This volume explores the reasons why partnerships across educational institutions are successful to varying degrees. Edited by Marilyn J. Amey, it may serve as a resource for community college administrators and faculty, state policy- and decision makers, institutional researchers, and educators in other sectors who may find themselves partnering with community colleges or other local organizations.

The organization of the book is straight forward. In Chapter 1, Marilyn J. Amey, Pamela L. Eddy, and C. Casey Ozaki introduce a model for understanding partnerships among educational institutions. The next four chapters discuss successful partnerships and describe practices and events that lead to achievement of partnership goals. In Chapter 2, Gail Hoffman-Johnson describes how a community college and a prestigious engineering university partnered to improve transfer students' success in attaining the baccalaureate.

Carrie B. Kisker and Patrick Hauser follow in Chapter 3 with a different type of partnership, one involving a community college and an array of community organizations and businesses. The purpose of this partnership was to help students [End Page 506] prepare for and succeed in community-oriented careers such as fire service and law enforcement.
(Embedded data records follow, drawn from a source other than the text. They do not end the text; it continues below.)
(** Two scans of the same files through the same view give the same
    results, and neither changes what it looks at. *)
Lemma scan_loop_replay hints q t files : forall results s s2,
  (forall h, hs (uri q) = Some h -> no_deref h q = true) ->
  (forall u, cache_view s u = cache_view s2 u) ->
  exists r s' s2',
    scan_loop remote clock hs hints q t files results s = embed r s' /\
    scan_loop remote clock hs hints q t files results s2 = embed r s2' /\
    quiet s s' /\ quiet s2 s2'.
Proof.
  intros results s s2 Hnd. revert results s s2.
  induction files as [|name files IH]; intros results s s2 Hview; cbn [scan_loop].
  - exists (PVal results), s, s2. auto using quiet_refl.
  - destruct (String.eqb name "_cache_info.json"); [now apply IH|].
    set (u := mkURI _ []).
    destruct (get_object_view u s) as (sa & Hga & Hqa).
    destruct (get_object_view u s2) as (sb & Hgb & Hqb).
    assert (Hview' : forall u', cache_view sa u' = cache_view sb u').
    { intros u'. destruct Hqa as (_ & _ & _ & _ & ->), Hqb as (_ & _ & _ & _ & ->).
      apply Hview. }
    rewrite (bind_run _ _ _ _ _ Hga), (bind_run _ _ _ _ _ Hgb), <- (Hview (uri u)).
    destruct (cache_view s (uri u)) as [obj_json|].
    2:{ exists (PErr AssertionError), sa, sb. auto. }
    destruct (obj_matches_pure obj_json q Hnd) as [rm Hrm].
    rewrite !(bind_pure _ _ rm Hrm).
    destruct rm as [[|]| |e]; cbn [embed].
    + destruct (sort_key_loop obj_json (sort_by hints) "") as [sort_key|e].
      * run_m.
        destruct (IH (results ++ [(sort_key, obj_json)]) sa sb Hview')
          as (r & s' & s2' & H1 & H2 & Q1 & Q2).
        exists r, s', s2'. split; [exact H1|]. split; [exact H2|].
        split; eapply quiet_trans; eassumption.
      * exists (PErr e), sa, sb. auto.
    + destruct (IH results sa sb Hview') as (r & s' & s2' & H1 & H2 & Q1 & Q2).
      exists r, s', s2'. split; [exact H1|]. split; [exact H2|].
        split; eapply quiet_trans; eassumption.
    + exists PExit, sa, sb. auto.
    + exists (PErr e), sa, sb. auto.
Qed.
Susan Bracken's Chapter 4 demonstrates the importance of communication in developing productive relationships among partners. She points out that using the same vocabulary is no guarantee that partners are communicating effectively. This case provides an example of miscommunication and the way it was identified and addressed by partnership leaders.
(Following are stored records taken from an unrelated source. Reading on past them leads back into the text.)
(** * SimpleGetToken: the variable-rebinding plugin, verified

    A shallow embedding of the plugin's execution engine:
    - [JsMap]: insertion-ordered string-keyed maps (JS [Map] and plain
      objects used as records);
    - [RequestQueue]: the bounded-concurrency FIFO scheduler;
    - [Tree]: the scene hierarchy and the breadth-first flattener;
    - [Pipeline]: [withRetry], the import cache and the per-node rebinding
      pipeline, over an abstract host (the Figma plugin API).

    JavaScript numbers that hold counters, limits and delays are modelled as
    [Z]; strings as [string]; [null]/[undefined] as [None]. *)

From Stdlib Require Import String Ascii.
From Stdlib Require Import List ZArith Lia Bool Permutation Arith.
From Equations Require Import Equations.
Import ListNotations.

Set Implicit Arguments.
Set Warnings "-register-all".

(* ===================================================================== *)
(** ** Insertion-ordered maps with string keys                            *)
(* ===================================================================== *)

(** A JS [Map<string, V>] (and an object used as [Record<string, V>] whose
    keys are not integer-like) iterates in insertion order; [set] on a key
    already present keeps its place. *)
Module JsMap.
Section WithValues.
Variable V : Type.

Definition t := list (string * V).

Fixpoint get (m : t) (k : string) : option V :=
  match m with
  | [] => None
  | (k', v) :: m' => if String.eqb k' k then Some v else get m' k
  end.

Definition has (m : t) (k : string) : bool :=
  match get m k with Some _ => true | None => false end.

Fixpoint set (m : t) (k : string) (v : V) : t :=
  match m with
  | [] => [(k, v)]
  | (k', v') :: m' =>
      if String.eqb k' k then (k', v) :: m' else (k', v') :: set m' k v
  end.

Definition delete (m : t) (k : string) : t :=
  filter (fun kv => negb (String.eqb (fst kv) k)) m.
Chapter 5, by Jesse S. Watson, is the final example of a successful partnership, this one achieved by K-12 school district, a community college, and a university. The success of this partnership is explained, at least in part, by various forms of capital such as social and organizational capital.

Part 2 provides an overview of three unsuccessful partnerships, and the authors of each case analysis interrogate the circumstances for insights and lessons learned. In Chapter 6, Pamela L. Eddy describes tensions among five two-year technical colleges that partnered as a way of circling the wagons in a hostile political climate. The partnership was a success in that the colleges survived threats to close the colleges; however, the partnership splintered into two regimes, which the authors attribute to campus-based protectionism, unclear objectives, inadequate or nonexistent feedback loops, and authoritarian mandates from system-level administrators. Consequently, commitment to the partnership never fully materialized.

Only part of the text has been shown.